Western spade foot toad | Photo by James Bettaso/U.S. Fish & Wildlife Service

It’s looking like the on-again, off-again Sterling Gateway project will be back on in 2013.

Sterling Gateway is the mixed-use development (roughly 250 homes on about 220 acres plus a 74-acre business park) that’s planned to go into Hasley Canyon behind the Valencia Commerce Center, north of Highway 126. The land was purchased in 1949 by an oil prospector named Theodore Sterling, and it’s being developed by his grandson, Robert “Hunt” Williams.

On Tuesday, the Los Angeles County Board of Supervisors will consider selling a little piece of land to Williams’ company so it can meet an environmental requirement.

“The state of California Department of Fish and Game requires Sterling Gateway to dedicate land for the breeding of the (Western) spade foot toad near their proposed development as an environmental mitigation measure,” according to a report to the supervisors from William Fujioka, the county’s chief administrative officer.

Western spade foot toads are neither “endangered” nor “threatened,” but they’re classified as “nearly threatened,” and state officials want to see more of them, not fewer.

So here’s the deal.

2005 rendering of Sterling Gateway’s proposed Hasley Canyon housing project, called Green Valley Ranch. (Click to enlarge.)

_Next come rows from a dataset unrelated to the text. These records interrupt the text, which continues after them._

Lemma Inv2_throwError (m : string) (s : State) :
  Inv s -> Inv2 cfg env s -> Inv2 cfg env (throwError m s).
Proof.
  intros I H. destruct (Inv2_weaken s H) as [O G].
  unfold throwError. apply Inv2_returnWith.
  - apply Inv_call; [exact I | reflexivity].
  - exact O.
  - destruct (onProgress cfg); exact G.
  - discriminate.
Qed.

Lemma Inv2_throwError_mid (m : string) (n : nat) (s : State) :
  Inv s -> Mid n s -> Inv2 cfg env (throwError m s).
Proof.
  intros I M. unfold throwError. apply Inv2_returnWith.
  - apply Inv_call; [exact I | reflexivity].
  - simpl. apply (ordered_mono n); [apply (mid_le n s M) | apply (mid_ordered n s M)].
  - pose proof (mid_progress n s M) as G. pose proof (mid_le n s M).
    simpl. destruct (onProgress cfg); [|exact G]. exists n. auto.
  - discriminate.
Qed.

Lemma Mid_of_Inv2 (i : nat) (s : State) :
  Inv2 cfg env s ->
  pc s = AwaitFrameReady i \/ pc s = AwaitRender i \/ pc s = AwaitQueue i ->
  Mid i s /\ i < totalFrames env.
Proof.
  intros H P. open_inv2 H.
  assert (F : frontier (totalFrames env) (pc s) = i /\ inLoop (pc s) = true
              /\ muxerLive (pc s) = true /\ beforeLoop (pc s) = false).
  { destruct P as [-> | [-> | ->]]; repeat split. }
  destruct F as [F [L [ML BL]]]. rewrite F in *. specialize (Hl L).
  split; [|exact Hl]. constructor; auto.
  - lia.
  - destruct (onProgress cfg); [|exact Hg].
    destruct P as [P | [P | P]]; rewrite P in Hg; exact Hg.
  - intros E C. specialize (Hcl E).
    destruct P as [P | [P | P]]; rewrite P in Hcl; auto.
  - intros C. destruct (Hdm C) as [D1 D2]. destruct (D2 BL) as [D3 [D4 D5]].
    auto.
Qed.

(** A loop state made from a state in the middle of an iteration. *)
Lemma Inv2_of_Mid (i : nat) (p : PC) (s : State) :
  p = AwaitFrameReady i \/ p = AwaitRender i \/ p = AwaitQueue i ->
  Mid i s -> i < totalFrames env -> Inv2 cfg env (setPc p s).
Proof.
  intros P M L. destruct M as [Ml Mo Mg Mb Mm Mc Md].
  assert (F : frontier (totalFrames env) p = i /\ beforeLoop p = false).
  { destruct P as [-> | [-> | ->]]; split; reflexivity. }
  destruct F as [F BL].
  constructor; simpl; try rewrite F; try rewrite BL; auto; try discriminate.
  - destruct (onProgress cfg); [|exact Mg].
    destruct P as [-> | [-> | ->]]; exact Mg.
  - intros E. destruct P as [-> | [-> | ->]]; auto.
  - destruct P as [-> | [-> | ->]]; exact I.
  - destruct P as [-> | [-> | ->]]; exact I.
  - intros C. destruct (Md C) as [D1 [D2 [D3 D4]]]. auto.
Qed.

Lemma Inv2_cancel (s : State) : Inv s -> Inv2 cfg env s -> Inv2 cfg env (cancel s).
Proof.
  intros I H.
  assert (NC : isConfigured (encoderState (cancel s)) = false).
  { simpl. destruct (encoder s) eqn:E; simpl.
    - destruct (isConfigured (encoderState s)) eqn:C; [reflexivity | exact C].
    - destruct (isConfigured (encoderState s)) eqn:C; [|reflexivity].
      destruct (inv_configured s I C). congruence. }
  open_inv2 H. simpl in NC.
  constructor; simpl; auto; try (rewrite NC; discriminate).
  - intros E. specialize (Hcl E). destruct (pc s); auto; discriminate.
  - destruct (pc s); auto; rewrite NC; discriminate.
  - destruct (pc s); auto. unfold released. simpl. repeat split. exact NC.
Qed.

Lemma not_configured_logged (s : State) :
  Inv s -> encoderLive (pc s) = true -> cancelled s = false ->
  encoderErrorLogged (trace s) = false ->
  encoder s = true /\ isConfigured (encoderState s) = true.
Proof.
  intros I L C E.
  destruct (isConfigured (encoderState s)) eqn:K.
  - destruct (inv_configured s I K). auto.
  - rewrite (inv_error s I L C K) in E. discriminate E.
Qed.

Lemma Inv2_afterLoop (n : nat) (s : State) :
  Inv s -> encoderLive (pc s) = true -> Mid n s ->
  (cancelled s = false -> n = totalFrames env) ->
  Inv2 cfg env (afterLoop s).
Proof.
  intros I L M T. unfold afterLoop. destruct (cancelled s) eqn:C.
  - destruct M as [Ml Mo Mg Mb Mm Mc Md].
    apply Inv2_returnWith; auto.
    + apply (ordered_mono n); assumption.
    + destruct (onProgress cfg); [|exact Mg]. exists n. auto.
    + discriminate.
  - specialize (T eq_refl). subst n.
    destruct M as [Ml Mo Mg Mb Mm Mc Md].
    destruct (encoder s && isConfigured (encoderState s)) eqn:E.
    + constructor; simpl; auto; try discriminate;
        try solve [ destruct (onProgress cfg); exact Mg
                  | rewrite C; discriminate ].
    + unfold awaitMuxing.
      assert (N : isConfigured (encoderState s) = false).
      { destruct (isConfigured (encoderState s)) eqn:K; [|reflexivity].
        destruct (inv_configured s I K) as [E1 _]. rewrite E1 in E.
        discriminate E. }
      constructor; simpl; auto; try discriminate;
        try solve [ destruct (onProgress cfg); exact Mg
                  | intros El; rewrite (inv_error s I L C N) in El;
                    discriminate El
                  | rewrite N; discriminate
                  | rewrite C; discriminate ].
Qed.

Lemma Inv2_renderStep (i : nat) (s : State) :
  Inv s -> Mid i s -> i < totalFrames env -> Inv2 cfg env (renderStep i s).
Proof.
  intros I M L. unfold renderStep. destruct (renderer s).
  - apply (Inv2_of_Mid i); auto.
  - apply (Inv2_throwError_mid _ i); assumption.
Qed.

Back in 2007, while it was pursuing development plans of its own, The Newhall Land and Farming Co. gave 67 acres to the county Parks Department as a requirement for getting its plans approved. The county turned the 67 acres on Industry Drive into the Hasley Canyon Equestrian Center, complete with a fenced arena, horse warm-up area, barn and trail connections. It’s used by equestrian enthusiasts and mounted law enforcement units alike.

Sterling Gateway’s property abuts the equestrian center.

According to Fujioka’s report, a biological survey found that with its topography and drainage, “a seasonal pool habitat could be created such that the spade foot toad could likely breed and thrive on a portion of the Equestrian Center which is located away from the area used by the public.”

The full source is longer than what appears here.